#11
08-24-2012, 05:19 AM
 jakvas Member Join Date: Jul 2012 Posts: 17

as for the matlab this worked for me

UB(1:N,1)=10^5;
options = optimset('LargeScale','off','MaxIter',2000);

oh and for clarification Class is the +1/-1 classification of the points and the empty matricies are unused restrictions I hope this helps a little and isn't frowned upon from the collaboration point of view after all you know what you are doing;P
#12
08-24-2012, 06:08 AM
 apinde Member Join Date: Jul 2012 Posts: 12

Can one use Solver in Excel for this problem? I've not used the other languages and platforms for quadratic programming packages and am desperately searching for a package that can be learned and used in a few days.
#13
08-24-2012, 07:10 AM
 patrickjtierney Member Join Date: Jul 2012 Location: Toronto, Canada Posts: 33

This was discussed extensively in the previous class. A user elkka found a solution to the non-terminating problem for Octave. The trick is to run qp on an altered version of H (using all the same other parameters) and then to use the output as the initial value alpha0 for qp on the original H. The second run seems to always terminate after one iteration.

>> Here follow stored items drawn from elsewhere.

(* ===== verification/Agents.v ===== *)
(** * Agents in the container (agents/)

    What each agent needs of the host: its state directory, its settings, its binary,
    and, when its credentials are injected by the proxy, a dummy file in the place of
    the real credentials.  [provisionAgent] makes an agent usable, [configureAgent]
    adds the command that starts it.  Both extend the `docker run` arguments and the
    variables they are given. *)
From S2P Require Import Prelude JsString Json NodePath ContainerPlan.

(** ** types.ts *)

Inductive AgentType : Type := AgentClaude | AgentCopilot | AgentCodex.
#[export] Instance AgentType_eq_dec : EqDecision AgentType.
Proof. solve_decision. Defined.

Inductive AgentMode : Type := ModeTerminal | ModeAcp.
#[export] Instance AgentMode_eq_dec : EqDecision AgentMode.
Proof. solve_decision. Defined.

Record ClaudeStatePaths : Type := { cl_claudeDir : string; cl_claudeJson : string }.

Record ProtectedEntry : Type := { pe_source : string; pe_name : string; pe_readOnly : bool }.

Record ProtectedClaudeState : Type := {
  ps_rootDir : string;
  ps_runtimeDir : string;
  ps_claudeJson : string;
  ps_entries : list ProtectedEntry;
}.

Record ClaudeProbes : Type := {
  claudeDirExists : bool;
  claudeJsonExists : bool;
  claudeBinPath : option string;
  claudeSettingsFiles : list string;
}.

Record CopilotProbes : Type := {
  copilotBinPath : option string;
  copilotLegacyDirExists : bool;
  copilotSettingsFiles : list string;
}.

Record CodexProbes : Type := {
  codexDirExists : bool;
  codexBinPath : option string;
  codexCodeModeHostBinPath : option string;
  codexSettingsFiles : list string;
}.

Inductive AgentProbes : Type :=
  | ProbesClaude (p : ClaudeProbes)
  | ProbesCopilot (p : CopilotProbes)
  | ProbesCodex (p : CodexProbes).

Record AgentProvisionResult : Type := {
  ar_mounts : list MountSpec;
  ar_dockerArgs : list string;
  ar_envVars : list (string * string);
}.

Record AgentConfigResult : Type := {
  ac_provisioned : AgentProvisionResult;
  ac_agentCommand : list string;
}.

(** `AgentProvisionInput` and, with [ai_mode], `AgentConfigInput`; [ai_codexDir] is the
    only member of `CodexStatePaths`. *)
Record AgentInput : Type := {
  ai_protectedClaudeState : option ProtectedClaudeState;
  ai_agent : AgentType;
  ai_containerHome : string;
  ai_hostHome : string;
  ai_probes : AgentProbes;
  ai_protectSettings : bool;
  ai_priorDockerArgs : list string;
  ai_priorEnvVars : list (string * string);
  ai_claudeCredentialsFile : option string;
  ai_codexAuthFile : option string;
  ai_claudeState : option ClaudeStatePaths;
  ai_codexDir : option string;
  ai_mountHostBinary : option bool;
  ai_mode : AgentMode;
}.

The altered H is just to add a small amount to the diagonal of H (say 10^-15). This makes its determinant non-zero, which is helpful for qp. So HH=H+eye(n)*10^-15 should work. [ n is just the length of Y ] Also, the alpha0 I refer to goes first in the arg list for the second qp call.

The results are much better, both in terms of termination and in producing a noticeably higher prediction accuracy (ie 10+% rise in better than PLA results).

#14
08-24-2012, 11:24 AM
 invis Senior Member Join Date: Jul 2012 Posts: 50

Wow !
I try it for n=10 on 400 iterations and have ZERO situations where QP cant solve !
Next I try to do the same iterations without altered version of H and have 164 problems without solving...

Thanks very much !
#15
08-24-2012, 12:01 PM
 patrickjtierney Member Join Date: Jul 2012 Location: Toronto, Canada Posts: 33

I know. It's like magic, isn't it? And it appears to be a legitimate workaround for a problem with gp() on our problem.

One warning. I don't know if the answers we get are acceptable as far as the assignment goes (ie too good) or if we are simply fixing a problem in Octave. YMMV.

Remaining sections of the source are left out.